Carole Laure Biography

MARITAL STATUS
Professions Actress , Director , Screenwriter more
Canadian nationality
Birth August 5, 1948 (Shawinigan, Canada Shawinigan – Canada)

BIOGRAPHY
Real name Carole Champagne, Carole Laure, adopted child, continued her education in a religious school and developed a passion for the piano. Although she thought of becoming a teacher, she decided very early on to devote herself to comedy. After her debut on stage, she appeared on screen in 1971 in Chabot ‘s My Childhood in Montreal and took part in the incredible adventures of agent Ixe-13 in Jacques Godbout ‘s pastiche . Carole Laure was revealed in 1973 by The Death of a Lumberjack , in which she played a young woman who left for Montreal in search of her origins.

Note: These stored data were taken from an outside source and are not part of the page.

(** * JFiComm: serial transport, framing and dispatch

    A shallow embedding of [src/jfi_comm/src/jfi_comm.cpp] (class [JFiComm]):
    the port handle ([openPort], [closePort], [writeData]), the transport
    facade ([init], [send]) and the receiver loop ([recvMavLoop]).

    The object's fields, the operating system's descriptor table and the
    events the code produces (system calls, log lines, callback invocations,
    lock operations) are threaded through a small state monad.  The frame
    codec the file calls into ([mavlink_msg_jfi_encode],
    [mavlink_msg_to_send_buffer], [mavlink_parse_char],
    [mavlink_msg_jfi_decode]) lives in generated headers that are not part of
    the translated sources; it is modelled separately and marked as such. *)

From Stdlib Require Import String ZArith List Bool Lia.
Import ListNotations.

Local Open Scope string_scope.
Local Open Scope list_scope.
Local Open Scope Z_scope.

(** ** Bytes *)

(** Conversion of an integer to [uint8_t]. *)
Definition uint8 (x : Z) : Z := x mod 256.

(** ** Wire protocol parameters

    Constants of the generated protocol headers.  They are not in the
    translated sources, so the development is parametric in them. *)
Class Dialect := {
  (** frame start marker *)
  MAVLINK_STX : Z;
  (** initial value of the rolling checksum *)
  crc_init : Z;
  (** [crc_accumulate byte crc]: one step of the rolling checksum *)
  crc_accumulate : Z -> Z -> Z;
  (** per message-id seed folded into the checksum after the payload *)
  crc_extra : Z -> Z;
  (** message-id of the one recognised message type *)
  MAVLINK_MSG_ID_JFI : Z;
  (** [sizeof(jfi_msg.data)]: the frame's maximum payload capacity *)
  JFI_DATA_LEN : nat
}.

(** ** Frames *)

(** [mavlink_message_t]: one frame of the wire protocol. *)
Record mavlink_message_t := {
  msg_checksum : Z;
  msg_len : Z;
  msg_seq : Z;
  msg_sysid : Z;
  msg_compid : Z;
  msgid : Z;
  msg_payload : list Z
}.

(** [mavlink_jfi_t]: the recognised message, as [send] and [recvMavLoop] use
    it: fields [tid], [len] and the fixed-capacity array [data]. *)
Record mavlink_jfi_t := {
  jfi_tid : Z;
  jfi_len : Z;
  jfi_data : list Z
}.

Definition crc_accumulate_buffer `{Dialect} (bytes : list Z) (crc : Z) : Z :=
  fold_left (fun acc b => crc_accumulate b acc) bytes crc.

Inductive mavlink_parse_state_t :=
| WaitingForStart
| ReadingHeader
| ReadingPayload
| VerifyingChecksum.

(** Per-channel codec state: the parser's cursor and in-progress frame, and
    the sequence counter stamped on outbound frames. *)
Record mavlink_status_t := {
  parse_state : mavlink_parse_state_t;
  packet_idx : nat;
  rxmsg : mavlink_message_t;
  current_tx_seq : Z
}.

Definition empty_message : mavlink_message_t :=
  {| msg_checksum := 0; msg_len := 0; msg_seq := 0; msg_sysid := 0;
     msg_compid := 0; msgid := 0; msg_payload := [] |}.

Definition channel_init : mavlink_status_t :=
  {| parse_state := WaitingForStart; packet_idx := 0;
     rxmsg := empty_message; current_tx_seq := 0 |}.

Section Codec.
Context `{Dialect}.

(** Modelled from the spec: [mavlink_msg_jfi_encode] (generated header, not
    in the sources).  Section 4.2: encode "stamps the frame's own
    message-type identifier, truncates payload to the frame's maximum,
    fills identity fields, computes and appends checksum/framing bytes";
    section 6: the frame carries "a tag (1 byte), a payload length, and a
    payload buffer (fixed maximum capacity)".  The frame payload is the tag,
    the length field and the data buffer, in that order; the checksum runs
    over the header fields after the start marker and the payload. *)
Definition mavlink_msg_jfi_encode (system_id component_id : Z)
    (tx_seq : Z) (jfi : mavlink_jfi_t) : mavlink_message_t :=
  let pl := jfi_tid jfi :: jfi_len jfi :: firstn JFI_DATA_LEN (jfi_data jfi) in
  let len := uint8 (Z.of_nat (List.length pl)) in
  let hdr := [len; tx_seq; system_id; component_id; MAVLINK_MSG_ID_JFI] in
  let crc := crc_accumulate_buffer (hdr ++ pl) crc_init in
  {| msg_checksum := crc_accumulate (crc_extra MAVLINK_MSG_ID_JFI) crc;
     msg_len := len;
     msg_seq := tx_seq;
     msg_sysid := system_id;
     msg_compid := component_id;
     msgid := MAVLINK_MSG_ID_JFI;
     msg_payload := pl |}.

(** Modelled from the spec: [mavlink_msg_to_send_buffer] (protocol header,
    not in the sources): the frame as bytes, start marker first, the two
    checksum bytes last. *)
Definition mavlink_msg_to_send_buffer (m : mavlink_message_t) : list Z :=
  [MAVLINK_STX; msg_len m; msg_seq m; msg_sysid m; msg_compid m; msgid m]
  ++ msg_payload m
  ++ [Z.land (msg_checksum m) 255; uint8 (Z.shiftr (msg_checksum m) 8)].

Definition set_parse (st : mavlink_parse_state_t) (idx : nat)
    (m : mavlink_message_t) (ch : mavlink_status_t) : mavlink_status_t :=
  {| parse_state := st; packet_idx := idx; rxmsg := m;
     current_tx_seq := current_tx_seq ch |}.

Definition resync (ch : mavlink_status_t) : mavlink_status_t :=
  set_parse WaitingForStart 0 (rxmsg ch) ch.

Definition rx_accumulate (c : Z) (m : mavlink_message_t) : Z :=
  crc_accumulate c (msg_checksum m).

(** The in-progress frame once its last payload byte (or, for an empty
    payload, its message-id) has been read: the per-message seed is folded
    into the rolling checksum. *)
Definition rx_seal (m : mavlink_message_t) : mavlink_message_t :=
  {| msg_checksum := crc_accumulate (crc_extra (msgid m)) (msg_checksum m);
     msg_len := msg_len m; msg_seq := msg_seq m; msg_sysid := msg_sysid m;
     msg_compid := msg_compid m; msgid := msgid m;
     msg_payload := msg_payload m |}.

Definition rx_header (idx : nat) (c : Z) (m : mavlink_message_t)
    : mavlink_message_t :=
  let ck := rx_accumulate c m in
  match idx with
  | 0%nat => {| msg_checksum := ck; msg_len := c; msg_seq := msg_seq m;
                msg_sysid := msg_sysid m; msg_compid := msg_compid m;
                msgid := msgid m; msg_payload := [] |}
  | 1%nat => {| msg_checksum := ck; msg_len := msg_len m; msg_seq := c;
                msg_sysid := msg_sysid m; msg_compid := msg_compid m;
                msgid := msgid m; msg_payload := [] |}
  | 2%nat => {| msg_checksum := ck; msg_len := msg_len m; msg_seq := msg_seq m;
                msg_sysid := c; msg_compid := msg_compid m;
                msgid := msgid m; msg_payload := [] |}
  | 3%nat => {| msg_checksum := ck; msg_len := msg_len m; msg_seq := msg_seq m;
                msg_sysid := msg_sysid m; msg_compid := c;
                msgid := msgid m; msg_payload := [] |}
  | _ => {| msg_checksum := ck; msg_len := msg_len m; msg_seq := msg_seq m;
            msg_sysid := msg_sysid m; msg_compid := msg_compid m;
            msgid := c; msg_payload := [] |}
  end.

Presented at the Cannes Film Festival, the film marks the start of a fruitful collaboration with director Gilles Carle : the actress notably stars in the rural chronicle Maria Chapdelaine and in Fantastica , a musical comedy adapted from a show by her husband Lewis Furey . Carole Laure will lead a successful career as a singer in the company of this musician and choreographer she met in 1977. That year, Carole Laure shot her first film in France, La Menace , a thriller by Alain Corneau . Deliberately provocative – her appearance, naked in a bathtub of chocolate, in Sweet Movie in 1974, left a lasting impression – she was chosen by the sulphurous Bertrand Blier to play Solange, a woman in love with a 13-year-old child, in Prepare vos mouchoirs , Oscar for Best Foreign Film in 1978. The French public fell under the spell of the Canadian mutiny, which they then found in Mocky ( To Death the Arbitrator! ) and Tacchella ( Croque la vie ). Devoting herself mainly to music in the 90s, Carole Laure launched a new challenge in 2001 by going behind the camera: with Les Fils de Marie , then Tout trois du sol – in which she directed her daughter, the young dancer Clara Furey – the actress signs two very personal works, presented at the Cannes festival as part of Critics’ Week. She returned to the camera in 2006 for La Belle Bête , directed by Karim Hussain , in which she played a widow with conflicting family relationships. In 2007, she shot her third feature film for which she also wrote the screenplay, La Capture , a drama about family violence.